ABOUT THIS EXERCISE: All that should come back is the lines of the data below from the one containing "[[_]]. split; [reflexivity|]. repeat constructor." to the one containing "exists []. split; [done|constructor].", inclusive, exactly as they stand.

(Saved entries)
⁂

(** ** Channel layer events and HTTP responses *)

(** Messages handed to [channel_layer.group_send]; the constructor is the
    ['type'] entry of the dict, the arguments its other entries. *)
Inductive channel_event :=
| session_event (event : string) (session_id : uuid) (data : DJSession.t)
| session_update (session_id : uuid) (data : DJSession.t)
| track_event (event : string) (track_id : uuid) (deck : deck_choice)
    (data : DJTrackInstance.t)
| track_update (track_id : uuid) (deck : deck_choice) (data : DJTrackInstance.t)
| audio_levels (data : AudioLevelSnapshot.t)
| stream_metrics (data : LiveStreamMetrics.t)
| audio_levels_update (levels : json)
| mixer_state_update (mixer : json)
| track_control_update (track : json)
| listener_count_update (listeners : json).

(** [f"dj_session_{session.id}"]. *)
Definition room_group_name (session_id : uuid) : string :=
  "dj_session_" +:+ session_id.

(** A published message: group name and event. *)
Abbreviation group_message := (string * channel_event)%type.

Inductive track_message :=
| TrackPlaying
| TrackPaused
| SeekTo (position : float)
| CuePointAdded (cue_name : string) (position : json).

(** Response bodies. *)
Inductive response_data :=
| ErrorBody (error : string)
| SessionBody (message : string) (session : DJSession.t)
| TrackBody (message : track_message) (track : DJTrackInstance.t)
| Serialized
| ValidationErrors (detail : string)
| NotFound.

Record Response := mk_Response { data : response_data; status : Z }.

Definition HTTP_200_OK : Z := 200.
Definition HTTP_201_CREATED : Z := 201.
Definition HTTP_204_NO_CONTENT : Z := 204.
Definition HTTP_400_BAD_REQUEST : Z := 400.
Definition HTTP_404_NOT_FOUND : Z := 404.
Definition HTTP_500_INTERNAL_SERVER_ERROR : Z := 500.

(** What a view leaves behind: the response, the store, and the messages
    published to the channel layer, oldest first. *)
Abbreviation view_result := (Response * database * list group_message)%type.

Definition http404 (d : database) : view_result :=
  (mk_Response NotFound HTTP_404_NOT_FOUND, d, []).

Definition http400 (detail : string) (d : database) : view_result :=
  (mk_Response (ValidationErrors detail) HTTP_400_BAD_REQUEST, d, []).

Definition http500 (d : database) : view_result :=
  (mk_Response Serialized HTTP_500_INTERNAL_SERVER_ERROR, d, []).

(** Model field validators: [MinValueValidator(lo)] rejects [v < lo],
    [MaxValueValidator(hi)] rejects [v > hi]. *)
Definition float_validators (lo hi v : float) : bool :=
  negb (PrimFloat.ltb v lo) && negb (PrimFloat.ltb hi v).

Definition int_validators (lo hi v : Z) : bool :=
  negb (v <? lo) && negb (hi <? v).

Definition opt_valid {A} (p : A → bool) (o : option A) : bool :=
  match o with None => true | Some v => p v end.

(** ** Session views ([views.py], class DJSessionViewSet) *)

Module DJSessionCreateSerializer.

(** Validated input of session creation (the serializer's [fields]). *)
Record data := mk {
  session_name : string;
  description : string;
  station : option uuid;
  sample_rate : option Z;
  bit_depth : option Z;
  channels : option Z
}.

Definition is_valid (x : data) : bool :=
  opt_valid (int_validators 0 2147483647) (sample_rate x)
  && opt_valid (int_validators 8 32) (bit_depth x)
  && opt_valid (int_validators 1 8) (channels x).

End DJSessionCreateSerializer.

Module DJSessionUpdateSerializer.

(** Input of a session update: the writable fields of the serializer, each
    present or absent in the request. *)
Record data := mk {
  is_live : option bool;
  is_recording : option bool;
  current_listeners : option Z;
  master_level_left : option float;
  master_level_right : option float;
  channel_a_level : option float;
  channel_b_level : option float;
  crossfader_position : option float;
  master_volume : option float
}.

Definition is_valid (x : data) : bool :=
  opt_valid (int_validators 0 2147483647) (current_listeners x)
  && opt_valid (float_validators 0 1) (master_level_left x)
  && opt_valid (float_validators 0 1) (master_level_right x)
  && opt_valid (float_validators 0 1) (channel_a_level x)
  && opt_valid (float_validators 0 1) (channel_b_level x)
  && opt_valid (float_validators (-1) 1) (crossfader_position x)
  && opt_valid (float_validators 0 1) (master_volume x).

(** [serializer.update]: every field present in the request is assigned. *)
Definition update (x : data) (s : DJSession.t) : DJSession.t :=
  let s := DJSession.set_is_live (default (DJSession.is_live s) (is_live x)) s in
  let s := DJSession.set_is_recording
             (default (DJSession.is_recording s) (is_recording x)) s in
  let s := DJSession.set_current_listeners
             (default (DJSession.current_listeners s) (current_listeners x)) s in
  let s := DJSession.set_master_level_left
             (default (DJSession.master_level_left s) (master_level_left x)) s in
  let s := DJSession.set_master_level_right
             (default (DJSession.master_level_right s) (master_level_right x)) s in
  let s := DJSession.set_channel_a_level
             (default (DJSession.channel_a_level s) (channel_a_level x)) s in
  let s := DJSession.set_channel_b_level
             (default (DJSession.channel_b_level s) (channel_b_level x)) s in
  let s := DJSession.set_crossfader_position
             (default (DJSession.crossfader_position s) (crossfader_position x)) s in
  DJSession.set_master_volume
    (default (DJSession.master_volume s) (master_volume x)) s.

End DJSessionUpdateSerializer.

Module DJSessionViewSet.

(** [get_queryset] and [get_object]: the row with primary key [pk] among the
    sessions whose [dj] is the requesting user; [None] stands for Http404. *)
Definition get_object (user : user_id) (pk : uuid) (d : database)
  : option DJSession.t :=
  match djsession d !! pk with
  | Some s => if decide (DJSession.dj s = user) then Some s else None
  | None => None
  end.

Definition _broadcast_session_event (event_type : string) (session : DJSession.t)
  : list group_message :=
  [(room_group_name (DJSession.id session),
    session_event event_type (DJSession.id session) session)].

⁂

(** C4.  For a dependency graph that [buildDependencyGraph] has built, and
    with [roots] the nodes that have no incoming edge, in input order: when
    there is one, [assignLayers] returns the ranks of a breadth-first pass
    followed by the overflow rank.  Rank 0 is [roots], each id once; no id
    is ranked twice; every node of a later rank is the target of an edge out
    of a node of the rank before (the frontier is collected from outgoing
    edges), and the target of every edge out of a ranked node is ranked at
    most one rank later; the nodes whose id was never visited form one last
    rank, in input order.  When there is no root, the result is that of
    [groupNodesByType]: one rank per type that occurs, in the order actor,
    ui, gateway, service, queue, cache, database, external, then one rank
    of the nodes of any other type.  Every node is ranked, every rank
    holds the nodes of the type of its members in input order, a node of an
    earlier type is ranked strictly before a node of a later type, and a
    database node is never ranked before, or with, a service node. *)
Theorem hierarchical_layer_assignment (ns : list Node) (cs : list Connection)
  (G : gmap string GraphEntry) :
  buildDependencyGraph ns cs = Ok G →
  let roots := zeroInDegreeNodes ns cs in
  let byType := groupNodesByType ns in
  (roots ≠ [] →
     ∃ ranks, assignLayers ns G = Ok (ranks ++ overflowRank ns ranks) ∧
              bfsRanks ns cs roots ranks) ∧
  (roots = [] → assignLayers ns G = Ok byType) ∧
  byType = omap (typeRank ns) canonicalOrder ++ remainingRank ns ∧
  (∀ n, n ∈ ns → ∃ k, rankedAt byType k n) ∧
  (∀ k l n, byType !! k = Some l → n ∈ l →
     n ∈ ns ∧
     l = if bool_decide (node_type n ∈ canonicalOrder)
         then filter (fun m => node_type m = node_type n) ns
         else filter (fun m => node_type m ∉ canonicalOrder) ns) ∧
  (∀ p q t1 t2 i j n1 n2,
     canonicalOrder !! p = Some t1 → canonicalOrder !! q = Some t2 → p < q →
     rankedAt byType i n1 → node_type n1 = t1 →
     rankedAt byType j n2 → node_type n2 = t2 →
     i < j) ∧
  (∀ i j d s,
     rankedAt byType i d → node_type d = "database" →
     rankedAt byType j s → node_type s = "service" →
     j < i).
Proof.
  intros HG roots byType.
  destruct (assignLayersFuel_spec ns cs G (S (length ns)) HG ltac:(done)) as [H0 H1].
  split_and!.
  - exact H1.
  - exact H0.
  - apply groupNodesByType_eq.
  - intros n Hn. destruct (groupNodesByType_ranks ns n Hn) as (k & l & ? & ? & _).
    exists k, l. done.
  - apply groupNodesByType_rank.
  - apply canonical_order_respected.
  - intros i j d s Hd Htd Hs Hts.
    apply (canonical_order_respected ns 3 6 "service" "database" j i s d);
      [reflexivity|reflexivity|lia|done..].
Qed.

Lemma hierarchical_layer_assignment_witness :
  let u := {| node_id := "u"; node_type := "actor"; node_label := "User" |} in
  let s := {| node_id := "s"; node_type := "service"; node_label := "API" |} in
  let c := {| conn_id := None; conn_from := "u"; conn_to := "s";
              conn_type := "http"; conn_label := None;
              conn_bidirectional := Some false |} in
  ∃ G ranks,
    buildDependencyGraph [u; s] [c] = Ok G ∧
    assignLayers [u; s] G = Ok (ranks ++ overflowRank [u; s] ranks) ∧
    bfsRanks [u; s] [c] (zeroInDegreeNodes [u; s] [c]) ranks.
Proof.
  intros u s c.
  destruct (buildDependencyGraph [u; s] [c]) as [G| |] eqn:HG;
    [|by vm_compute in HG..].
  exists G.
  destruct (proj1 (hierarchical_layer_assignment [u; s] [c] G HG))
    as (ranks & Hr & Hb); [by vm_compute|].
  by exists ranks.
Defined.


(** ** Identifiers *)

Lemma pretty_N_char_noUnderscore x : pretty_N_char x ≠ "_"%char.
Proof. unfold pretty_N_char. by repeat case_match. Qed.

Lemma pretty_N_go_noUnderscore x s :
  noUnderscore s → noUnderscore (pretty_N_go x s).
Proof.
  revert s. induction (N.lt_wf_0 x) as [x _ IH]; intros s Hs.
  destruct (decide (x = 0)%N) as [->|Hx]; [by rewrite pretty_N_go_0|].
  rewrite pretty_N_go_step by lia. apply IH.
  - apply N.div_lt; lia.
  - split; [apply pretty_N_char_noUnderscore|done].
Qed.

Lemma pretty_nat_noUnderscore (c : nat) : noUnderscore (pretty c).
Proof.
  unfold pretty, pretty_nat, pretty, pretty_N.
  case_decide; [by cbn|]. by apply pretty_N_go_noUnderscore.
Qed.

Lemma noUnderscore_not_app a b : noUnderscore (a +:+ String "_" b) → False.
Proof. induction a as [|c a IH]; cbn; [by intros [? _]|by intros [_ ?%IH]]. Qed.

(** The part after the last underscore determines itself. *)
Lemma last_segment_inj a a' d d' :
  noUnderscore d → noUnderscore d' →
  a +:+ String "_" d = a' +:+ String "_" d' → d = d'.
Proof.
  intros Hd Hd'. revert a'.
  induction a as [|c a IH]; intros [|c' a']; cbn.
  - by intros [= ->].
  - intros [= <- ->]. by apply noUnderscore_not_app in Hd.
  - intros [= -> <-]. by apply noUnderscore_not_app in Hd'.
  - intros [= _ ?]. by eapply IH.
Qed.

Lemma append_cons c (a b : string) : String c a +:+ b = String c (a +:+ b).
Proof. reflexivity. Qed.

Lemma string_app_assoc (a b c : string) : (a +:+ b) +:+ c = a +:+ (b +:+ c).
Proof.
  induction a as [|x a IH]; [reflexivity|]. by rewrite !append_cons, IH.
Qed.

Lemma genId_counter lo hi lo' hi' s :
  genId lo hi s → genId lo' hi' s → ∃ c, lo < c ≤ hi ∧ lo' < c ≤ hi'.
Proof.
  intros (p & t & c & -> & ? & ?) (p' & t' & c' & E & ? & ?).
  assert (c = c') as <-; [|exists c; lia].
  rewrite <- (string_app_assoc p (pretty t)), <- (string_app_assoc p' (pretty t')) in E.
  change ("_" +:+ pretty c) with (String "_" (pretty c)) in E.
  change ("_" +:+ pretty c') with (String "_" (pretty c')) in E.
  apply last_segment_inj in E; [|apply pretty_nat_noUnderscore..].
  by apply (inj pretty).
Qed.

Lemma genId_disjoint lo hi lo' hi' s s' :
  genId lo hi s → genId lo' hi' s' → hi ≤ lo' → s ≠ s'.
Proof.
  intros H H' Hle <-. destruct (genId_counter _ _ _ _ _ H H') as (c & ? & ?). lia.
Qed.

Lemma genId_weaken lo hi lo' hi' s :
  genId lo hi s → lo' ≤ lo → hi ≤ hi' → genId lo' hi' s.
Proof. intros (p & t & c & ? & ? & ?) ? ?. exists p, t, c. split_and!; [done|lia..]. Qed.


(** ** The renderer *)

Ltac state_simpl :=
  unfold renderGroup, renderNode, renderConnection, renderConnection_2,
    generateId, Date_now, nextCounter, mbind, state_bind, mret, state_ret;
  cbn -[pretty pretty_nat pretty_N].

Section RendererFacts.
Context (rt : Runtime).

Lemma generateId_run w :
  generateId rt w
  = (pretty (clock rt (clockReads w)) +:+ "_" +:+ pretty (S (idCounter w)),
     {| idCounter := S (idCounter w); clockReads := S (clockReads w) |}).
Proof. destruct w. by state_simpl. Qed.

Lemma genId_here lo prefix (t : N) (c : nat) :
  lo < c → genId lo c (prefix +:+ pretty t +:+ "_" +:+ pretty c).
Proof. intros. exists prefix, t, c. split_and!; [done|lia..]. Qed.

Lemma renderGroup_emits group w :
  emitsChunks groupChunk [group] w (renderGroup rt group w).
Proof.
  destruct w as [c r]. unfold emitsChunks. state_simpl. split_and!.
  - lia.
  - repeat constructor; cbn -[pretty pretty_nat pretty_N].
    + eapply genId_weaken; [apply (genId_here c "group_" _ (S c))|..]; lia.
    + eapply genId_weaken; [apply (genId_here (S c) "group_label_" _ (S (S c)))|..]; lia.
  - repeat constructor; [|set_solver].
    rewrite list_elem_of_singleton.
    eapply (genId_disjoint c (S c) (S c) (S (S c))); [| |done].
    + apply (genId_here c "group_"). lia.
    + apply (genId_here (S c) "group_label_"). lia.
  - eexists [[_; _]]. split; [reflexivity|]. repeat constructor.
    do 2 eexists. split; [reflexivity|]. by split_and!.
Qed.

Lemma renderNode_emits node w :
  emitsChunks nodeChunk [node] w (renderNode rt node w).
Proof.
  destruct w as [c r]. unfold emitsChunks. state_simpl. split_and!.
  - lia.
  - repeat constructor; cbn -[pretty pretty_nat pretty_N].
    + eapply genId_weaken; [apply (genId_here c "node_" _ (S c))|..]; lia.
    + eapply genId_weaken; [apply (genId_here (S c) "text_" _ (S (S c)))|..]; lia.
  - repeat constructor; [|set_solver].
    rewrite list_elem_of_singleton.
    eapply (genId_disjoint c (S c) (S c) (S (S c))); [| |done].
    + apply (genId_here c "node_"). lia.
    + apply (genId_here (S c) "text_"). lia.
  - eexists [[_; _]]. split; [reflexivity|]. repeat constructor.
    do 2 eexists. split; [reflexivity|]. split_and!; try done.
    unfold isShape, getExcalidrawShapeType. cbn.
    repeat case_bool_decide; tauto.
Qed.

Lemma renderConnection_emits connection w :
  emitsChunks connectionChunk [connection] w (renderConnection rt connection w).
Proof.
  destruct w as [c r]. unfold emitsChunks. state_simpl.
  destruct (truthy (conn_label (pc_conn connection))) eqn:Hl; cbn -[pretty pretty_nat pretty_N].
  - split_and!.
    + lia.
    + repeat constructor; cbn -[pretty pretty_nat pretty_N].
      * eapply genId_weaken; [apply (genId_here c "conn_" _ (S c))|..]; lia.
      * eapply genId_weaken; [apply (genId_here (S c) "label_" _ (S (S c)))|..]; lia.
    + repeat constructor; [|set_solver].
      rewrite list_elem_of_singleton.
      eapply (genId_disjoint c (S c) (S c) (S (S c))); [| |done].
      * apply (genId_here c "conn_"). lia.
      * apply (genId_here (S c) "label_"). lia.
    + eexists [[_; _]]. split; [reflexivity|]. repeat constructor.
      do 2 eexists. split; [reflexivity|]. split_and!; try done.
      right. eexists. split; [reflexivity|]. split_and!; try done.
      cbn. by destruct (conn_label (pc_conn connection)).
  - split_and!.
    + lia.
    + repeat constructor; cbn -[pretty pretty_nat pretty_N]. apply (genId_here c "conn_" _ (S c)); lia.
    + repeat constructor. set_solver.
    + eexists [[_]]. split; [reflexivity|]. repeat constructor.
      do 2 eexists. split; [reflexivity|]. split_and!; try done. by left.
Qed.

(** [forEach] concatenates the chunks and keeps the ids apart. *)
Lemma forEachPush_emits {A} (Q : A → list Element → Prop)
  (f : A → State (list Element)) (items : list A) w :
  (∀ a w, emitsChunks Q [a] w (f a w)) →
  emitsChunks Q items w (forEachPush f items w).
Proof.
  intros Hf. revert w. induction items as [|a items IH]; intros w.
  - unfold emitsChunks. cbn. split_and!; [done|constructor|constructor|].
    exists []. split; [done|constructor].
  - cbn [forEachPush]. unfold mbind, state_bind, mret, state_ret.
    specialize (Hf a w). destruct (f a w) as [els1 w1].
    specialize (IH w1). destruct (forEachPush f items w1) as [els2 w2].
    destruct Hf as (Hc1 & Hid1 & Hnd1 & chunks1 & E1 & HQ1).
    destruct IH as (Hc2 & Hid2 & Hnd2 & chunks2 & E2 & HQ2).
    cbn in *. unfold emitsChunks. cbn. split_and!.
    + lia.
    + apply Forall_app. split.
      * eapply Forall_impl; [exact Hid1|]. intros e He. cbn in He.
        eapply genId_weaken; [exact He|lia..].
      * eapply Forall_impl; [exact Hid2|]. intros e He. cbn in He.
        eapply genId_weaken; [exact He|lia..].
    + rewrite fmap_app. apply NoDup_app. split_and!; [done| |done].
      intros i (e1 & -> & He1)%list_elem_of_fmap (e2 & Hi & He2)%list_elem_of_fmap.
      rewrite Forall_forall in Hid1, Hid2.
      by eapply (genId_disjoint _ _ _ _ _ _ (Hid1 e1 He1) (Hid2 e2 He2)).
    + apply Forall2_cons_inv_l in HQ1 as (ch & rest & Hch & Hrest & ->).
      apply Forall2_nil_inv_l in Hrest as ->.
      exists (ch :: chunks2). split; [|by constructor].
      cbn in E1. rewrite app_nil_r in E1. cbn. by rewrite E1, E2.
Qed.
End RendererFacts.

⁂

TASK RESULT:
    + eexists [[_]]. split; [reflexivity|]. repeat constructor.
      do 2 eexists. split; [reflexivity|]. split_and!; try done. by left.
Qed.

(** [forEach] concatenates the chunks and keeps the ids apart. *)
Lemma forEachPush_emits {A} (Q : A → list Element → Prop)
  (f : A → State (list Element)) (items : list A) w :
  (∀ a w, emitsChunks Q [a] w (f a w)) →
  emitsChunks Q items w (forEachPush f items w).
Proof.
  intros Hf. revert w. induction items as [|a items IH]; intros w.
  - unfold emitsChunks. cbn. split_and!; [done|constructor|constructor|].
    exists []. split; [done|constructor].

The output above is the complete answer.